If you have a good grasp of the language, try using phrases like “no animal products” or “I’m a vegan” to get what you need. It’s also a good idea to bring your own snacks and beverages in case you can’t find what you’re looking for at a restaurant or coffee shop.
When it comes to food Italy has always excelled. So it’s not surprising that Italian restaurants are some of the most vegan friendly in the world. You can find several options in Rome alone, from family-style trattorias with a few vegan dishes on the menu to more edgy and modern vegan eateries.
One of our favourite vegan restaurants in Rome is So What?!, which has an edgy alternative atmosphere and serves top quality buffet style food. This restaurant is a must-visit for vegans and non-vegans alike. Located near the Pigneto metro station, this place is a true gem and can get pretty busy at weekends.

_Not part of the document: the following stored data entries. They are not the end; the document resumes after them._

(** After a flush every waiting message is in the table. *)
Lemma flush_ok s owner T pend : Sound s owner -> Keeps s T pend -> exists s', flushStd s = (Ok (), s') /\ Sound s' owner /\ Keeps s' T pend /\
  stdIds s' = stdIds s /\ kept (stdRows (stdDb s')) pend.
Proof using All.
  intros Hs Hk. destruct (flushKeys_ok owner T pend (map fst (range (updatedKey s))) s Hs Hk) as (s' & E & Hs' & Hk' & Hu & Ei). exists s'.
  split; [exact E|]. split_and!; try done. destruct (kp_token s' T pend Hk') as [Hpo _]. destruct (decide (T = 0)) as [Hz|Hz].
  { rewrite (kp_first s' T pend Hk' Hz). by intros id m ?%elem_of_nil. }
  assert (Hno : ~ is_Some (updatedKey s' !! ours)).
  { intros [[b Hb] Hn]%Hu. apply Hn. apply list_elem_of_fmap. exists (ours, b). split; [done|]. by rewrite range_perm, elem_of_map_to_list. }
  pose proof (kp_live s' T pend Hk' ltac:(lia)) as Hl. destruct (decide (ours ∈ ready (stdGate s'))) as [Hc|Hc]; [|by apply (lv_cold s' T pend Hl)].
  intros id m Hm. rewrite <- (lv_warm s' T pend Hl Hc) in Hm. apply live_elem in Hm as (f & Hf & Ht & -> & ->).
  destruct (lv_marks s' T pend Hl f Hf Ht) as (_ & Hw & Hnw). destruct (stdWritten f) eqn:Ew; [|by destruct Hno; apply Hnw].
  rewrite Hw by done. destruct (kp_target s' T pend Hk' f Hf) as [Eu Ed]. unfold itemRow, rowOf. by rewrite Eu, Ed.
Qed.

Lemma readTo_same T f : stdOffset (readTo T f) = stdOffset f /\ stdData (readTo T f) = stdData f /\ TargetUserID (readTo T f) = TargetUserID f /\ TargetDeviceID (readTo T f) = TargetDeviceID f.
Proof using. unfold readTo. by destruct (T <? stdOffset f). Qed.

Lemma keeps_other_sync s s' T pend u' d' : Keeps s T pend -> Synced s s' u' d' -> stdKey u' d' <> ours -> Keeps s' T pend.
Proof using json.
  intros Hk Hy Hne. apply (Keeps_frame s); try done.
  - apply (sy_other s s' u' d' Hy). congruence.
  - rewrite (sy_ready s s' u' d' Hy). set_solver.
  - by rewrite (sy_updated s s' u' d' Hy).
  - by rewrite (sy_ids s s' u' d' Hy).
  - intros id row Ho. split; [apply (sy_rows s s' u' d' Hy)|]. intros Hr. apply (sy_rows_other s s' u' d' Hy); [done|].
    apply ofDevice_spec in Ho as [Eu Ed]. destruct (ofDevice u' d' row) eqn:Eo; [|done]. apply ofDevice_spec in Eo as [Eu' Ed']. congruence.
Qed.
Definition set_persist (s : UserTimeLineRepo) d := mkUserTimeLine d (userReady s) (joins s) (joinReady s) (invites s) (inviteReady s) (leaves s) (leaveReady s) (receiptLatest s) (friendShip s) (curRoom s) (roomOffsets s).
Definition set_userReady (s : UserTimeLineRepo) x := mkUserTimeLine (persist s) x (joins s) (joinReady s) (invites s) (inviteReady s) (leaves s) (leaveReady s) (receiptLatest s) (friendShip s) (curRoom s) (roomOffsets s).
Definition set_joins (s : UserTimeLineRepo) x y := mkUserTimeLine (persist s) (userReady s) x y (invites s) (inviteReady s) (leaves s) (leaveReady s) (receiptLatest s) (friendShip s) (curRoom s) (roomOffsets s).
Definition set_invites (s : UserTimeLineRepo) x y := mkUserTimeLine (persist s) (userReady s) (joins s) (joinReady s) x y (leaves s) (leaveReady s) (receiptLatest s) (friendShip s) (curRoom s) (roomOffsets s).
Definition set_leaves (s : UserTimeLineRepo) x y := mkUserTimeLine (persist s) (userReady s) (joins s) (joinReady s) (invites s) (inviteReady s) x y (receiptLatest s) (friendShip s) (curRoom s) (roomOffsets s).
Definition set_receiptLatest (s : UserTimeLineRepo) x := mkUserTimeLine (persist s) (userReady s) (joins s) (joinReady s) (invites s) (inviteReady s) (leaves s) (leaveReady s) x (friendShip s) (curRoom s) (roomOffsets s).
Definition set_friendShip (s : UserTimeLineRepo) x := mkUserTimeLine (persist s) (userReady s) (joins s) (joinReady s) (invites s) (inviteReady s) (leaves s) (leaveReady s) (receiptLatest s) x (curRoom s) (roomOffsets s).
Definition set_curRoom (s : UserTimeLineRepo) x := mkUserTimeLine (persist s) (userReady s) (joins s) (joinReady s) (invites s) (inviteReady s) (leaves s) (leaveReady s) (receiptLatest s) (friendShip s) x (roomOffsets s).
Definition set_roomOffsets (s : UserTimeLineRepo) x := mkUserTimeLine (persist s) (userReady s) (joins s) (joinReady s) (invites s) (inviteReady s) (leaves s) (leaveReady s) (receiptLatest s) (friendShip s) (curRoom s) x.

#[local] Abbreviation M := (ST UserTimeLineRepo).

Definition onPersist {A} (m : ST P A) : M A := fun s => let '(r, d) := m (persist s) in (r, set_persist s d).
Definition getRepo : M UserTimeLineRepo := fun s => (Ok s, s).
Definition putRepo (f : UserTimeLineRepo -> UserTimeLineRepo) : M unit := fun s => (Ok (), f s).

(** [UpdateRoomOffset]: offsets of a room only grow. *)
Definition UpdateRoomOffset (roomID : string) (offset : Z) : M unit :=
  putRepo (fun s =>
    match roomOffsets s !! roomID with
    | Some last => if last <? offset then set_roomOffsets s (<[roomID := offset]> (roomOffsets s)) else s
    | None => set_roomOffsets s (<[roomID := offset]> (roomOffsets s))
    end).

Definition GetJoinRoomOffset (s : UserTimeLineRepo) (roomID : string) : Z := default (-1) (roomOffsets s !! roomID).

(** [loadRoomLatest] and [loadJoinRoomOffsets]; the callers ignore their errors. *)
Definition loadRoomLatest (rooms : list string) : M unit :=
  r ← RoomQuery.attempt (onPersist (LastOffsets rooms));
  match r with
  | inl roomMap => fold_left (fun m kv => _ ← m; UpdateRoomOffset kv.1 kv.2) (range roomMap) (mret ())
  | inr _ => mret ()
  end.

Definition loadJoinRoomOffsets (events : list string) (m : gmap string JoinOffset) : M (gmap string JoinOffset) :=
  r ← RoomQuery.attempt (onPersist (GetJoinRoomOffsets events));
  match r with
  | inl rows => mret (fold_left (fun m kv => <[kv.1 := Int64Offset kv.2]> m) rows m)
  | inr _ => mret m
  end.

(** [GetJoinRooms]: a room starts with the [int] -1. *)
Definition loadJoins (user : string) : M unit :=
  rows ← onPersist (GetRidsForUser user);
  s ← getRepo;
  let res := fold_left (fun m kv => <[kv.1 := IntOffset (-1)]> m) rows ∅ in
  let loadrooms := List.filter (fun id => GetJoinRoomOffset s id =? -1) (map fst rows) in
  let loadEvents := map snd rows in
  _ ← (if (0 <? length loadrooms)%nat then loadRoomLatest loadrooms else mret ());
  res ← (if (0 <? length loadEvents)%nat then loadJoinRoomOffsets loadEvents res else mret res);
  putRepo (fun s => set_joins s (<[user := res]> (joins s)) ({[user]} ∪ joinReady s)).

Definition GetJoinRooms (user : string) : M (gmap string JoinOffset) :=
  s ← getRepo;
  _ ← (if decide (user ∈ joinReady s) then mret () else loadJoins user);
  s ← getRepo;
  mret (default ∅ (joins s !! user)).

Definition GetInviteRooms (user : string) : M (gmap string Z) :=
  s ← getRepo;
  _ ← (if decide (user ∈ inviteReady s) then mret ()
       else rows ← onPersist (GetInviteRidsForUser user);
            putRepo (fun s => set_invites s (<[user := fold_left (fun m kv => <[kv.1 := kv.2]> m) rows ∅]> (invites s)) ({[user]} ∪ inviteReady s)));
  s ← getRepo;
  mret (default ∅ (invites s !! user)).

Definition GetLeaveRooms (user : string) : M (gmap string Z) :=
  s ← getRepo;
  _ ← (if decide (user ∈ leaveReady s) then mret ()
       else rows ← onPersist (GetLeaveRidsForUser user);
            putRepo (fun s => set_leaves s (<[user := fold_left (fun m room => <[room := -1]> m) rows ∅]> (leaves s)) ({[user]} ∪ leaveReady s)));
  s ← getRepo;
  mret (default ∅ (leaves s !! user)).

Definition CheckIsJoinRoom (user room : string) : M bool :=
  joined ← RoomQuery.attempt (GetJoinRooms user);
  mret (match joined with inl m => bool_decide (is_Some (m !! room)) | inr _ => false end).

Definition isIn {A} (r : gmap string A + goerr) (room : string) : bool :=
  match r with inl m => bool_decide (is_Some (m !! room)) | inr _ => false end.

Definition GetUserRoomMembership (user room : string) : M string :=
  joined ← RoomQuery.attempt (GetJoinRooms user);
  if isIn joined room then mret "join" else
  invited ← RoomQuery.attempt (GetInviteRooms user);
  if isIn invited room then mret "invite" else
  leaved ← RoomQuery.attempt (GetLeaveRooms user);
  mret (if isIn leaved room then "leave" else "unknown").

(** [GetJoinMembershipOffset]: the type assertion fails on an [int]. *)
Definition GetJoinMembershipOffset (user roomID : string) : M Z :=
  joined ← RoomQuery.attempt (GetJoinRooms user);
  match joined with
  | inr _ => mret (-1)
  | inl m => match m !! roomID with
             | Some (Int64Offset z) => mret z
             | Some (IntOffset _) => liftR Panic
             | None => mret (-1)
             end
  end.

The Italians love their bread and if you’re a vegan it’s easy to find delicious options such as whole grain or sourdough, with olive oil and balsamic vinegar on the side. They also have a wealth of vegetable side dishes. Kate, our vegan expert in Italy, says that she loves the Sicilian dish of caponata – a rich stew of eggplant, peppers, zucchini and olives which can be served as a side or even eaten on its own.
Another of her highlights is the grilled porcini mushrooms. They’re served with a light sprinkle of salt and drizzle of olive oil – simply delicious. Kate also advises that as you travel south within Italy, you’ll find flour and water based pasta dishes like orecchiette and cavatelli, which are great alternatives to the northern egg-based versions.
On pizza, the Italians tend to favour the so called “original” Pizza Margherita, which is tomato sauce with garlic and oregano, with a few basil leaves. Cheese is seen as a luxury topping, so no one will blink an eyelid if you ask for your pizza senza formaggio (without cheese).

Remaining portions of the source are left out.